Days later, the four survivors hide out in a barricaded dwelling in London, hearing through the radio that the Prime Minister has declared a state of emergency. The family follows Sid's suggestion of escaping via the River Thames. The Infected chase the family on their way to Westminster Bridge. Roger and Barbara urge the remaining children to jump down to the motorboats floating below, and promise they will follow. Instead, they remain on the bridge for a last stand while allowing Sid and Sophie to escape upriver undetected.

===Stage 3: Decimation===

One month after the outbreak, a lone survivor named Hugh is living in deserted London and hunts Infected. After killing an Infected, Hugh is attacked by another survivor wearing SWAT gear and a hockey mask. Evading the assailant's hail of fire, Hugh makes for safety and plans to eliminate this apparent threat. After being ambushed by Hugh, the other survivor retreats to his commandeered military transport. Hugh douses the other survivor’s vehicle with perfume from his rooftop perch, which attracts a large number of Infected; caught by the Infected, the other survivor is shot in the head by Hugh, who then ignites the petrol tank and kills a large number of Infected. Afterwards, Hugh sees several U.S. Navy F-14 Tomcats making a low pass over central London.

===Stage 4: Quarantine===

Two months after the outbreak, Sid and Sophie have found shelter at a refugee center. The children meet the other characters - Sophie meets Clive, who survived his suicide attempt and hides his involvement in the development of the Rage virus, while Sid meets Hugh, who was brought to the camp by the American occupation force. Eventually, Hugh convinces Sid, Sophie, and Clive that the military has ulterior motives and that they must escape.

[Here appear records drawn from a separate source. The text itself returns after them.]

(** * make_prez_names.py: a generator of synthetic SQL

    A shallow embedding of the script [make_prez_names.py] together with the
    small part of the Python runtime it relies on: [str.split], the
    printf-style [%] operator on strings, [random.choice], list subscripts,
    [range], [for] loops and [print].

    The script has two effects: it consumes the process-wide random source
    and it appends text to standard output.  Both are threaded through an
    explicit [World]; Python exceptions are the [Raise] outcome of a
    computation, and the text printed before an exception stays printed. *)

From Stdlib Require Import ZArith List String Ascii Bool Lia PeanoNat.
From Stdlib Require Import DecimalString DecimalZ.
Import ListNotations.

Local Open Scope string_scope.
Local Open Scope Z_scope.

(** ** The Python runtime used by the script *)

Module Py.

(** Characters that Rocq's string notation cannot spell directly. *)
Definition dquote : ascii := "034"%char.
Definition newline : ascii := "010"%char.
Definition percent : ascii := "%"%char.

(** The values that reach the [%] operator in this script. *)
Inductive value : Type :=
| VInt (z : Z)
| VStr (s : string).

Inductive exn : Type :=
| IndexError
| TypeError
| ValueError.

Inductive result (A : Type) : Type :=
| Ok (a : A)
| Raise (e : exn).
Arguments Ok {A} a.
Arguments Raise {A} e.

(** The process state the script can observe or change.  [random] is the
    random source: [random k] is the raw value behind the [k]-th draw;
    [drawn] counts the draws made so far; [stdout] is the text written. *)
Record World : Type := mkWorld {
  random : nat -> nat;
  drawn : nat;
  stdout : string
}.

Definition M (A : Type) : Type := World -> result A * World.

Definition ret {A} (a : A) : M A := fun w => (Ok a, w).

Definition raise {A} (e : exn) : M A := fun w => (Raise e, w).

Definition bind {A B} (m : M A) (k : A -> M B) : M B :=
  fun w =>
    match m w with
    | (Ok a, w') => k a w'
    | (Raise e, w') => (Raise e, w')
    end.

Definition lift {A} (r : result A) : M A := fun w => (r, w).

Definition initial (rnd : nat -> nat) : World :=
  {| random := rnd; drawn := 0%nat; stdout := "" |}.

(** *** [str.split()] with no separator *)

(** Whitespace in the sense of [str.isspace], for code points below 256. *)
Definition isspace (c : ascii) : bool :=
  let n := nat_of_ascii c in
  ((9 <=? n) && (n <=? 13) || (28 <=? n) && (n <=? 32)
   || (n =? 133) || (n =? 160))%nat.

(** [split_from s cur] scans [s] with [cur] the token read so far: runs of
    whitespace separate tokens and never produce an empty one. *)
Fixpoint split_from (s : string) (cur : string) : list string :=
  match s with
  | EmptyString => match cur with EmptyString => [] | _ => [cur] end
  | String c s' =>
      if isspace c then
        match cur with
        | EmptyString => split_from s' ""
        | _ => cur :: split_from s' ""
        end
      else split_from s' (cur ++ String c "")
  end.

Definition split (s : string) : list string := split_from s "".

(** *** [str(int)] and the [%] operator *)

Definition str_int (z : Z) : string := NilEmpty.string_of_int (Z.to_int z).

Definition str (v : value) : string :=
  match v with
  | VInt z => str_int z
  | VStr s => s
  end.

Definition map_result {A B} (f : A -> B) (r : result A) : result B :=
  match r with
  | Ok a => Ok (f a)
  | Raise e => Raise e
  end.

(** [format fmt args] is [fmt % args] for a tuple [args], restricted to
    the conversions [%s], [%i], [%d] and [%%] without flags, width or
    precision; any other conversion character is rejected.  Too few
    arguments, an argument left over, and a string given to [%i] are
    [TypeError]s; a dangling [%] is a [ValueError]. *)
Fixpoint format (fmt : string) (args : list value) : result string :=
  match fmt with
  | EmptyString =>
      match args with
      | [] => Ok ""
      | _ :: _ => Raise TypeError
      end
  | String c rest =>
      if Ascii.eqb c percent then
        match rest with
        | EmptyString => Raise ValueError
        | String k rest' =>
            if Ascii.eqb k percent then
              map_result (String percent) (format rest' args)
            else if Ascii.eqb k "s" then
              match args with
              | [] => Raise TypeError
              | v :: args' =>
                  map_result (append (str v)) (format rest' args')
              end
            else if Ascii.eqb k "i" || Ascii.eqb k "d" then
              match args with
              | [] => Raise TypeError
              | VInt z :: args' =>
                  map_result (append (str_int z)) (format rest' args')
              | VStr _ :: _ => Raise TypeError
              end
            else Raise ValueError
        end
      else map_result (String c) (format rest args)
  end.

(** *** Sequences *)

(** [l[i]]: a negative index counts from the end, an index outside the
    list raises [IndexError]. *)
Definition getitem {A} (l : list A) (i : Z) : M A :=
  let n := Z.of_nat (List.length l) in
  let j := if i <? 0 then i + n else i in
  if (0 <=? j) && (j <? n) then
    match nth_error l (Z.to_nat j) with
    | Some x => ret x
    | None => raise IndexError
    end
  else raise IndexError.

(** [range(n)]: empty when [n <= 0]. *)
Definition range (n : Z) : list Z := map Z.of_nat (seq 0 (Z.to_nat n)).

(** [random.choice(seq)]: one draw from the random source selects an
    index below [len(seq)]; an empty sequence raises [IndexError]. *)
Definition choice {A} (seq : list A) : M A :=
  fun w =>
    match seq with
    | [] => (Raise IndexError, w)
    | x :: _ =>
        let i := (random w (drawn w) mod List.length seq)%nat in
        (Ok (nth i seq x),
         {| random := random w; drawn := S (drawn w); stdout := stdout w |})
    end.

(** [print(s)] writes [s] and a line terminator. *)
Definition print (s : string) : M unit :=
  fun w =>
    (Ok tt,
     {| random := random w; drawn := drawn w;
        stdout := stdout w ++ s ++ String newline "" |}).

(** [for x in l: body]. *)
Fixpoint for_ {A} (l : list A) (body : A -> M unit) : M unit :=
  match l with
  | [] => ret tt
  | x :: l' => bind (body x) (fun _ => for_ l' body)
  end.

End Py.

Import Py.

Declare Scope py_scope.
Delimit Scope py_scope with py.
Notation "x <- m ;; k" := (bind m (fun x => k))
  (at level 61, m at next level, right associativity) : py_scope.
Notation "m ;; k" := (bind m (fun _ => k))
  (at level 61, right associativity) : py_scope.
Local Open Scope py_scope.

(** ** The script *)

Definition ITEMS : Z := 100.
Definition EDITS : Z := 500.

(** The list literal bound to [names] before it is rebound to the split
    entries. *)
Definition names_literal : list string :=
  [ "George Washington";
    "Thomas Jefferson";
    "Abraham Lincoln";
    "Franklin Roosevelt";
    "John Kenedy" ].

(** [names = [n.split() for n in names]] *)
Definition split_names (literal : list string) : list (list string) :=
  map split literal.

Definition names : list (list string) := split_names names_literal.

Definition full_name_format : string := "%s %s".

Definition insert_format : string :=
  "INSERT OR REPLACE INTO people VALUES (%i, "
    ++ String dquote "%s" ++ String dquote ");".

(** [full_name = "%s %s" % (random.choice(names)[0], random.choice(names)[1])] *)
Definition full_name (pool : list (list string)) : M string :=
  a <- choice pool ;;
  first <- getitem a 0 ;;
  b <- choice pool ;;
  last <- getitem b 1 ;;
  lift (format full_name_format [VStr first; VStr last]).

(** [print('INSERT OR REPLACE INTO people VALUES (%i, "%s");' % (item, full_name))] *)
Definition print_insert (item : Z) (name : string) : M unit :=
  line <- lift (format insert_format [VInt item; VStr name]) ;;
  print line.

(** The module body, with the two constants and the list literal as
    parameters. *)
Definition script (items edits : Z) (literal : list string) : M unit :=
  let pool := split_names literal in
  print "BEGIN;" ;;
  for_ (range edits) (fun edit =>
    for_ (range items) (fun item =>
      name <- full_name pool ;;
      print_insert item name)) ;;
  print "COMMIT;".

(** The program as shipped. *)
Definition main : M unit := script ITEMS EDITS names_literal.

(** ** Reading the output back

    The statements below speak of the lines of the output, of the slot and
    of the name on a line.  These are recovered from the printed text by
    the functions of this section, which know nothing of how the script
    built it. *)

(** The lines of a text, each ended by a line terminator; a last fragment
    without terminator counts as a line when it is not empty. *)
Fixpoint lines (text : string) : list string :=
  match text with
  | EmptyString => []
  | String c rest =>
      if Ascii.eqb c newline then "" :: lines rest
      else
        match lines rest with
        | [] => [String c ""]
        | l :: ls => String c l :: ls
        end
  end.

(** The text made of the given lines, each followed by its terminator. *)
Fixpoint unlines (ls : list string) : string :=
  match ls with
  | [] => ""
  | l :: ls' => l ++ String newline (unlines ls')
  end.

Fixpoint no_newline (s : string) : bool :=
  match s with
  | EmptyString => true
  | String c s' => negb (Ascii.eqb c newline) && no_newline s'
  end.

Fixpoint strip_prefix (p s : string) : option string :=
  match p with
  | EmptyString => Some s
  | String a p' =>
      match s with
      | EmptyString => None
      | String b s' => if Ascii.eqb a b then strip_prefix p' s' else None
      end
  end.

(** [strip_suffix suf s] is [Some t] when [s = t ++ suf]. *)
Fixpoint strip_suffix (suf s : string) : option string :=
  if String.eqb s suf then Some ""
  else
    match s with
    | EmptyString => None
    | String c s' => option_map (String c) (strip_suffix suf s')
    end.

Definition is_digit (c : ascii) : bool :=
  let n := nat_of_ascii c in ((48 <=? n) && (n <=? 57))%nat.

After stealing uniforms and weapons, the group is intercepted by soldiers during their escape attempt. Sid and Hugh are killed holding off the soldiers. Clive stops Sophie and reveals his involvement with the virus, warning that it could possibly mutate again. He asks her to help him find a way to make things right. Instead, Sophie kisses him, and then shoots him in the head. Smiling, Sophie allows a sniper aboard the pursuit helicopter to kill her with a rifle shot through the head.